À défaut des récits confidentiels de Stockmar, les témoignages publics nous suffisent. Ils furent d’ailleurs aussi éclatans que variés. On a déjà vu dès le 8 octobre la démarche du maire, des aldermen et des bourgeois de la ville de Portsmouth ; le même jour, le maire, les aldermen et les bourgeois de la commune de Windsor, pareillement autorisés par la reine, vinrent rendre le même hommage au roi des Français. Les jours suivans, les visites faites par le roi à Twickenham, à Hampton-Court, à Claremont, lui valurent partout une réception enthousiaste. La reine et le prince Albert avaient voulu montrer à leur hôte les magnifiques environs de la résidence royale. Twickenham, qui appartenait alors au comte de Mornington, rappelait à Louis-Philippe le séjour qu’il y avait fait jadis, durant les années d’exil. Claremont, où était morte la princesse Charlotte, était restée la propriété du prince Léopold, devenu roi des Belges et gendre du roi des Français. Sur tout le parcours de ces promenades, dans toutes les communes, dans toutes les paroisses, des acclamations saluaient le passage du souverain libéral ami de la libérale Angleterre.

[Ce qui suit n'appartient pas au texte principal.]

(** * FAA advisory ingestion: a shallow embedding of the serverless functions

    The development follows the two handlers of the repository:
    the write trigger (fetch, relevance filter, detail extraction, upsert)
    and the read endpoint (list a collection).

    Conventions of the embedding.
    - A JavaScript string is a sequence of 16-bit code units.  The texts
      the parsers and the filter handle are [string]s, whose characters
      are the code units below 256.  On them the classes [\w] and [\d] are
      the ASCII ones and the case-insensitive comparison acts on the
      letters a-z, as in a regular expression without the unicode flag,
      and [trim] strips the white space these characters can be.  The
      month lookup is modelled twice: on all strings of code units, with
      the upper-casing of Unicode ([Wide.getMonth]), and on [string]s
      ([getMonth]), where upper-casing the letters a-z is all the lookup
      can tell; the two agree ([getMonth_wide]).
    - [undefined] is [None]; a thrown exception is [Throw e].
    - [console.log] and [console.error] append a line to a log.
    - The document store and the upstream HTTP service are external to the
      repository: the store is a state ([Server]) with the driver's
      documented operations, the outcome of the requests is given by the
      surroundings ([World]), and the constructor of the client, which
      may reject a connection string, is a parameter ([MongoClient]).
    - A loop of the program that a regular expression drives takes a
      number of iterations allowed; [None] stands for a loop that does not
      end, and the properties show that it is never the answer. *)

From Stdlib Require Import ZArith Ascii String DecimalString.
From stdpp Require Import base option list strings gmap.
(** [inl req] is the pair [(req, nil)], [inr e] the pair [(nil, e)].  The
    error of [validate.Struct] on a struct is always a
    [validator.ValidationErrors], so the type assertion succeeds and the
    plain [return nil, err] after it is not reached. *)
Definition parseAndValidateStressRequest (r : Request)
  : StressRequest + ValidationError :=
  let req := mkStressRequest (parseDurationSeconds r) (parseWorkers r) in
  match validateStruct req with
  | (_ :: _) as validationErrors =>
      inr (formatValidationError validationErrors maxWorkers)
  | [] =>
      let req :=
        if durationToSeconds maxStressDuration <? DurationSeconds req
        then mkStressRequest (durationToSeconds maxStressDuration) (Workers req)
        else req in
      let req :=
        if maxWorkers <? Workers req
        then mkStressRequest (DurationSeconds req) maxWorkers
        else req in
      inl req
  end.

End StressParameters.

(** ** The library parsers on plain inputs

    [parseAndValidateStressRequest] is stated over any [time.ParseDuration]
    and [strconv.Atoi].  The two functions below are the instances at which
    the examples of this file run. *)

Definition isDigit (c : ascii) : bool :=
  (48 <=? Z.of_N (N_of_ascii c)) && (Z.of_N (N_of_ascii c) <=? 57).

Definition digitVal (c : ascii) : Z := Z.of_N (N_of_ascii c) - 48.

Fixpoint digitsValue (s : string) (acc : Z) : option Z :=
  match s with
  | EmptyString => Some acc
  | String c rest =>
      if isDigit c then digitsValue rest (acc * 10 + digitVal c) else None
  end.

(** [strconv.Atoi]: an optional sign, then at least one decimal digit and
    nothing else; a value outside the range of [int] is an error. *)
Definition strconvAtoi (s : string) : option Z :=
  let '(neg, body) :=
    match s with
    | String "-"%char rest => (true, rest)
    | String "+"%char rest => (false, rest)
    | _ => (false, s)
    end in
  match body with
  | EmptyString => None
  | _ =>
      match digitsValue body 0 with
      | None => None
      | Some v =>
          let n := if neg then - v else v in
          if (int64_min <=? n) && (n <=? int64_max) then Some n else None
      end
  end.

(** The [unitMap] of package time, without the two spellings of the
    microsecond that are not ASCII. *)
Definition unitMap (u : string) : option Z :=
  if String.eqb u "ns" then Some 1
  else if String.eqb u "us" then Some 1000
  else if String.eqb u "ms" then Some 1000000
  else if String.eqb u "s" then Some second
  else if String.eqb u "m" then Some (60 * second)
  else if String.eqb u "h" then Some (3600 * second)
  else None.

(** [leadingInt]: the value of the leading digits and the rest. *)
Fixpoint leadingInt (s : string) (acc : Z) : option (Z * string) :=
  match s with
  | String c rest =>
      if isDigit c then
        if 2 ^ 63 / 10 <? acc then None
        else
          let x := acc * 10 + digitVal c in
          if 2 ^ 63 <? x then None else leadingInt rest x
      else Some (acc, s)
  | EmptyString => Some (acc, s)
  end.

(** The unit: the longest prefix without a digit and without a point. *)
Fixpoint leadingUnit (s : string) : string * string :=
  match s with
  | String c rest =>
      if isDigit c || Ascii.eqb c "."%char then (EmptyString, s)
      else let '(u, s') := leadingUnit rest in (String c u, s')
  | EmptyString => (EmptyString, EmptyString)
  end.

Fixpoint parseDurationLoop (fuel : nat) (s : string) (d : Z) : option Z :=
  match fuel with
  | O => None
  | S fuel' =>
      match s with
      | EmptyString => Some d
      | String c _ =>
          if isDigit c then
            match leadingInt s 0 with
            | None => None
            | Some (v, s1) =>
                let '(u, s2) := leadingUnit s1 in
                match u with
                | EmptyString => None
                | _ =>
                    match unitMap u with
                    | None => None
                    | Some unit_ =>
                        if 2 ^ 63 / unit_ <? v then None
                        else
                          let d' := d + v * unit_ in
                          if 2 ^ 63 <? d' then None
                          else parseDurationLoop fuel' s2 d'
                    end
                end
            end
          else None
      end
  end.

(** [time.ParseDuration] on the durations written without a fractional
    part: an optional sign, then one or more groups of decimal digits and
    a unit.  The library also reads fractions such as [1.5s], through
    floating point; those are not covered here and read as an error. *)
Definition timeParseDuration (s : string) : option Z :=
  let '(neg, body) :=
    match s with
    | String "-"%char rest => (true, rest)
    | String "+"%char rest => (false, rest)
    | _ => (false, s)
    end in
  if String.eqb body "0" then Some 0
  else
    match body with
    | EmptyString => None
    | _ =>
        match parseDurationLoop (String.length body) body 0 with
        | None => None
        | Some d =>
            if neg then Some (- d)
            else if int64_max <? d then None else Some d
        end
    end.

(** ** Telemetry (pkg/logger, pkg/metrics) *)

Inductive Level := DebugLevel | InfoLevel | WarnLevel | ErrorLevel | FatalLevel.

(** The typed fields of a zerolog event: [Str], [Int], [Dur] (in
    nanoseconds), [Err] (the error's message) and [Interface]. *)
Inductive FieldValue :=
| Str (s : string)
| Int (n : Z)
| Dur (d : Z)
| Err (e : string)
| Interface (v : string).

(** An event handed to the logger: [logger.Info().Str(..)...Msg(m)]. *)
Record LogEvent := mkLogEvent {
  evLevel : Level;
  evFields : list (string * FieldValue);
  evMsg : string
}.

Definition levelRank (l : Level) : Z :=
  match l with
  | DebugLevel => 0 | InfoLevel => 1 | WarnLevel => 2
  | ErrorLevel => 3 | FatalLevel => 4
  end.

(** [parseLogLevel], on the value of LOG_LEVEL already trimmed and in
    lower case. *)
Definition parseLogLevel (levelStr : string) : Level :=
  if String.eqb levelStr "debug" then DebugLevel
  else if String.eqb levelStr "info" then InfoLevel
  else if String.eqb levelStr "warn" then WarnLevel
  else if String.eqb levelStr "warning" then WarnLevel
  else if String.eqb levelStr "error" then ErrorLevel
  else InfoLevel.

(** What zerolog writes of the events it is handed, under the global
    level set by [Init]. *)
Definition written (globalLevel : Level) (events : list LogEvent)
  : list LogEvent :=
  List.filter (fun e => levelRank globalLevel <=? levelRank (evLevel e)) events.

(** ** Response values (pkg/response) *)

Module response.

Record Response := mkResponse {
  Status : string;
  Message : string;
  Version : string
}.

Definition New (status message version : string) : Response :=
  mkResponse status message version.

Definition Error (message : string) : Response :=
  mkResponse "error" message EmptyString.

Definition Success (message : string) : Response :=
  mkResponse "success" message EmptyString.

End response.

(** [StressResponse] of the handlers: status, message, duration and
    workers. *)
Inductive StressResponse :=
| mkStressResponse (Status Message Duration : string) (Workers : Z).

(** The values given to [SendJSON] as [data interface{}].  Any other Go
    value is carried by what [json.Marshal] makes of it: its encoding, or
    [None] when it cannot be encoded (a channel, a function, a NaN). *)
Inductive Data :=
| DataResponse (r : response.Response)
| DataStress (r : StressResponse)
| DataOther (encoded : option string).

Definition encodable (d : Data) : bool :=
  match d with
  | DataOther None => false
  | _ => true
  end.

(** What is written to the body: raw bytes, or the line [Encoder.Encode]
    writes for a value (its JSON encoding and a newline). *)
Inductive Chunk :=
| Bytes (s : string)
| JSONLine (d : Data).

Definition chunkEmpty (c : Chunk) : bool :=
  match c with
  | Bytes EmptyString => true
  | _ => false
  end.

(** ** The response writer of net/http

    The state behind an [http.ResponseWriter] of the server: the header
    map handlers mutate, and what has been sent.  [headerCalls] records
    the codes of all explicit [WriteHeader] calls, in order. *)
Record ResponseState := mkResponseState {
  header : gmap string string;
  wroteHeader : bool;
  status : Z;
  sentHeader : gmap string string;
  body : list Chunk;
  informational : list Z;
  headerCalls : list Z
}.

Definition newResponse : ResponseState :=
  mkResponseState ∅ false 0 ∅ [] [] [].

Definition headerSet (key value : string) (rs : ResponseState) : ResponseState :=
  mkResponseState (<[key := value]> (header rs)) (wroteHeader rs) (status rs)
    (sentHeader rs) (body rs) (informational rs) (headerCalls rs).

Definition commitHeader (code : Z) (rs : ResponseState) : ResponseState :=
  mkResponseState (header rs) true code (header rs) (body rs)
    (informational rs) (headerCalls rs).

Definition recordCall (code : Z) (rs : ResponseState) : ResponseState :=
  mkResponseState (header rs) (wroteHeader rs) (status rs) (sentHeader rs)
    (body rs) (informational rs) (headerCalls rs ++ [code]).

Inductive Outcome :=
| Returned
| Panicked (v : string).

(** [WriteHeader] of the server's response: a call after the header was
    written is superfluous and ignored; a code outside 100..999 panics; a
    1xx code other than 101 is sent as an informational header and leaves
    the response open; any other code is committed with a snapshot of the
    header map. *)
Definition responseWriteHeader (code : Z) (rs : ResponseState)
  : Outcome * ResponseState :=
  let rs := recordCall code rs in
  if wroteHeader rs then (Returned, rs)
  else if (code <? 100) || (999 <? code) then
    (Panicked ("invalid WriteHeader code " +:+ Itoa code), rs)
  else if (100 <=? code) && (code <=? 199) && negb (code =? 101) then
    (Returned,
     mkResponseState (header rs) (wroteHeader rs) (status rs) (sentHeader rs)
       (body rs) (informational rs ++ [code]) (headerCalls rs))
  else (Returned, commitHeader code rs).

Definition appendBody (b : Chunk) (rs : ResponseState) : ResponseState :=
  mkResponseState (header rs) (wroteHeader rs) (status rs) (sentHeader rs)
    (body rs ++ [b]) (informational rs) (headerCalls rs).

Definition bodyAllowedForStatus (status : Z) : bool :=
  if (100 <=? status) && (status <=? 199) then false
  else if status =? 204 then false
  else if status =? 304 then false
  else true.

(** [Write] of the server's response: an implicit [WriteHeader(200)] when
    no header was written, then the bytes, unless the status allows no
    body.  The boolean is [err == nil]. *)
Definition responseWrite (b : Chunk) (rs : ResponseState)
  : bool * ResponseState :=
  let rs := if wroteHeader rs then rs else commitHeader 200 rs in
  if chunkEmpty b then (true, rs)
  else if bodyAllowedForStatus (status rs) then (true, appendBody b rs)
  else (false, rs).
(** [Next] behind a [<script>] start tag, with script text that holds no
    [<] before the first [</script>]: the text is the token. *)
Lemma Next_script_text (fuel : nat) (z : Tokenizer) (pre txt rest : list byte) :
  rawTag z = B "script" -> tt z = StartTagToken -> err z = None ->
  fm z <> FrontmatterOpen ->
  buf z = pre ++ txt ++ scriptEndTag ++ rest -> rawEnd z = Z.of_nat (length pre) ->
  (0 < length txt)%nat -> noAngle txt = true ->
  exists z',
    Next unescape (length txt + 3 + fuel) z = Ok TextToken z' /\
    rawBytes (tokOf TextToken z') = Some txt /\
    rawTag z' = [] /\ textIsRaw z' = true /\ err z' = None /\ buf z' = buf z /\
    rawEnd z' = Z.of_nat (length pre) + Z.of_nat (length txt).
Proof.
  intros Htag Htt Herr Hfm Hb He Hlen Hok. unfold Next. exec.
  replace (fm_eqb (fm z) FrontmatterOpen) with false
    by (destruct (fm z); first [reflexivity | congruence]).
  exec. rewrite Htag, script_arm. rewrite bind_bind.
  unfold readRawOrRCDATA. rewrite ?bind_bind. unfold Token_Type. exec. rewrite Htt.
  unfold TagName. exec. unfold id. proj_simpl. rewrite Z.ltb_irrefl. exec.
  assert (Ha : Token_attrs unescape (length txt + 3 + fuel) false = ret ()).
  { replace (length txt + 3 + fuel)%nat with (S (length txt + 2 + fuel)) by lia.
    reflexivity. }
  rewrite Ha. clear Ha. exec.
  change (TokenType_eqb StartTagToken SelfClosingTagToken) with false. cbv iota.
  exec. rewrite Htag. change (bytes_eqb (B "script") (B "script")) with true. cbv iota.
  unfold readScript. rewrite ?bind_bind.
  replace (length txt + 3 + fuel)%nat with (length txt + (3 + fuel))%nat by lia.
  match goal with
  | |- context [bind (readScript_run _ _) _ ?zz] =>
      assert (Hr : readScript_run (length txt + (3 + fuel)) scriptData zz
                   = Ok () (set_rawEnd (Z.of_nat (length (pre ++ txt))) zz))
  end.
  { rewrite (script_body_scan (3 + fuel) (scriptEndTag ++ rest) txt pre); auto.
    rewrite (script_end_tag fuel (pre ++ txt) rest).
    - rewrite set_rawEnd_twice. reflexivity.
    - proj_simpl. rewrite Hb, <- app_assoc. reflexivity.
    - proj_simpl. rewrite He, length_app. lia.
    - exact Herr.
    - exact Htag. }
  rewrite (bind_run _ _ _ _ _ Hr). clear Hr.
  exec. unfold Next_rawText. exec. unfold id. proj_simpl.
  replace (Z.of_nat (length (pre ++ txt)) >? rawEnd z) with true
    by (symmetry; apply Z.gtb_lt; rewrite length_app; lia).
  exec. eexists. split; [reflexivity|].
  split.
  { apply (raw_of_buf _ pre txt (scriptEndTag ++ rest)); proj_simpl.
    - exact Hb.
    - exact He.
    - rewrite length_app. lia. }
  proj_simpl. rewrite length_app. repeat split; auto. lia.
Qed.
(** The turn of the player never throws, and its guess is a miss. *)
Lemma processPlayerTurn_unhit (answers : list string) (w w' : World)
    (o : Outcome (option (GuessResult * list string))) :
  settled w → fleetUnhit w (cpuShips (game w)) →
  GameController.processPlayerTurn answers w = (o, w') →
  settled w' ∧ fleetUnhit w' (cpuShips (game w')) ∧
  ∃ r, o = Ok r ∧ ∀ result rest, r = Some (result, rest) → type result = "miss".
Proof.
  revert w. induction answers as [|answer answers IH]; intros w Hset Hun.
  - intros [= <- <-]. split_and!; try done. by eexists.
  - cbn [GameController.processPlayerTurn]. unfold bind at 1.
    destruct (GameView.parseGuess answer w) as [[[g|]|e] w1] eqn:Hparse.
    + apply parseGuess_Some in Hparse as (c & r & _ & _ & _ & -> & ->).
      set (g := mkCoord _ _ _).
      assert (Hset1 : settled (allocated 1 0 w)).
      { apply (settled_sameShips w); try done; [|cbn; lia].
        destruct Hset as (Hwf & _). by eapply (wellFormed_ext w). }
      assert (Hnew : ∀ sh l, sh ∈ ships (allocated 1 0 w) →
                l ∈ Ship.locations sh → ref l ≠ ref g).
      { intros sh l Hsh Hl.
        destruct Hset as (_ & Hbelow & _). specialize (Hbelow sh l Hsh Hl).
        cbn. lia. }
      destruct (processPlayerGuess (objectOf g) (allocated 1 0 w))
        as [[result|e] w2] eqn:Hguess;
        apply processPlayerGuess_fresh in Hguess as (Hset2 & Hun2 & Hmiss);
        try done.
      * intros [= <- <-]. split_and!; try done. eexists. split; [done|].
        intros ? ? [= <- <-]. by apply Hmiss.
      * by apply IH.
    + assert (Hw1 : w1 = w).
      { revert Hparse. unfold GameView.parseGuess.
        destruct (GameView.toUpperCase _) as [|? [|? [|? ?]]];
          try (by intros [= <-]).
        destruct (_ && _)%bool; [done|by intros [= <-]]. }
      subst w1. by apply IH.
    + exfalso. revert Hparse. unfold GameView.parseGuess.
      destruct (GameView.toUpperCase _) as [|? [|? [|? ?]]]; try done.
      by destruct (_ && _)%bool.
Qed.

Lemma processCPUTurn_unhit (rand : nat → nat) (fuel : nat) (answers : list string)
    (w w' : World) (o : Outcome (option (GuessResult * list string))) :
  settled w → fleetUnhit w (cpuShips (game w)) →
  GameController.processCPUTurn rand fuel answers w = Some (o, w') →
  settled w' ∧ fleetUnhit w' (cpuShips (game w')).
Proof.
  intros Hset Hun. unfold GameController.processCPUTurn.
  destruct (processCPUGuess rand fuel w) as [[o1 w1]|] eqn:Hrun; [|done].
  apply processCPUGuess_settled in Hrun as (Hset1 & Hs1 & Ha1 & _ & Hg1 & _);
    [|done].
  assert (Hun1 : fleetUnhit w1 (cpuShips (game w1))).
  { replace (cpuShips (game w1)) with (cpuShips (game w)) by (by rewrite <- Hg1).
    by apply (fleetUnhit_ext w). }
  destruct o1; by intros [= <- <-].
Qed.

(** The loop never gets to [#showGameResult]. *)
Lemma gameLoop_unhit (rand : nat → nat) (fuel : nat)
    (answers : list string) (w : World) :
  settled w → fleetUnhit w (cpuShips (game w)) →
  let run := GameController.gameLoop rand fuel answers w in
  (∀ winner, run.1 ≠ GameController.Announced winner) ∧
  settled run.2 ∧ fleetUnhit run.2 (cpuShips (game run.2)).
Proof.
  revert answers w. induction fuel as [|fuel IH]; intros answers w Hset Hun;
    [done|].
  cbn [GameController.gameLoop].
  rewrite (settled_unhit_playing w Hset Hun).
  destruct (GameController.processPlayerTurn answers w) as [o w1] eqn:Hturn.
  apply processPlayerTurn_unhit in Hturn as (Hset1 & Hun1 & r & -> & _); try done.
  destruct r as [[result answers1]|]; [|done].
  rewrite (settled_unhit_playing w1 Hset1 Hun1).
  destruct (GameController.processCPUTurn rand fuel answers1 w1)
    as [[[[[result2 answers2]|]|e] w2]|] eqn:Hcpu; try done;
    apply processCPUTurn_unhit in Hcpu as [Hset2 Hun2]; try done.
  by apply IH.
Qed.
(** * Porto container subsystem: a shallow embedding of [src/container.cpp]

    The development follows the C++ source function by function.  Containers
    live in a heap (a list indexed by pointers), the [Parent] link of the C++
    class is a pointer into that heap and every loop that chases [Parent]
    pointers runs over the chain the pointers form.  Calls into collaborators
    that are outside of the container engine (cgroup driver, task launcher,
    key-value store, property registry) are either parameters of a [Section]
    or are recorded in an explicit trace. *)

From Stdlib Require Import ZArith String Ascii List Bool Lia HexString DecimalString.
From stdpp Require Import base list gmap.

Open Scope string_scope.

(** ** Errors ([src/util/error.hpp]) *)

Inductive EError :=
| Success | Unknown | InvalidValue | InvalidProperty | InvalidState
| Permission | Busy | NotSupported | NoValue | ResourceNotAvailable
| ContainerDoesNotExist | ContainerAlreadyExists | Queued.

Definition EError_eqb (a b : EError) : bool :=
  match a, b with
  | Success, Success | Unknown, Unknown | InvalidValue, InvalidValue
  | InvalidProperty, InvalidProperty | InvalidState, InvalidState
  | Permission, Permission | Busy, Busy | NotSupported, NotSupported
  | NoValue, NoValue | ResourceNotAvailable, ResourceNotAvailable
  | ContainerDoesNotExist, ContainerDoesNotExist
  | ContainerAlreadyExists, ContainerAlreadyExists | Queued, Queued => true
  | _, _ => false
  end.

Lemma EError_eqb_eq a b : EError_eqb a b = true <-> a = b.
Proof. destruct a, b; simpl; split; congruence. Qed.

(** [class TError { EError Error; int Errno = 0; TString Text; }] *)
Record TError := mkTError { Error : EError; Errno : Z; Text : string }.

(** [TError(): Error(EError::Success) {}] and [extern const TError OK] *)
Definition OK : TError := mkTError Success 0 "".

(** [TError(EError err, const TString &text)] *)
Definition TError_ (err : EError) (text : string) : TError := mkTError err 0 text.

(** [explicit operator bool() const { return Error != EError::Success; }] *)
Definition failed (e : TError) : bool := negb (EError_eqb (Error e) Success).

Lemma failed_OK : failed OK = false.
Proof. reflexivity. Qed.

Lemma failed_true_iff e : failed e = true <-> Error e <> Success.
Proof.
  unfold failed. rewrite negb_true_iff. split.
  - intros H E. apply EError_eqb_eq in E. congruence.
  - intros H. destruct (EError_eqb (Error e) Success) eqn:E; [|reflexivity].
    apply EError_eqb_eq in E. contradiction.
Qed.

C’était tout autre chose, il faut bien le reconnaître, que l’accueil de courtoisie extérieure fait récemment à l’empereur de Russie. Ceux qui racontaient ces détails dans les feuilles officielles et officieuses de Paris avaient raison alors de ne pas insister sur cette différence ; à trente-deux ans de distance on est plus libre, et nous qui racontons une histoire si éloignée des crises et des préoccupations d’aujourd’hui, nous avons bien le droit d’affirmer, sans désobliger personne, que jamais contraste ne fut plus grand.

Parmi tant de manifestations qui marquèrent ces jours de fête, il suffit d’en signaler deux qui ont eu véritablement le caractère et l’éclat d’une victoire. Ce sont les journées des 11 et 12 octobre.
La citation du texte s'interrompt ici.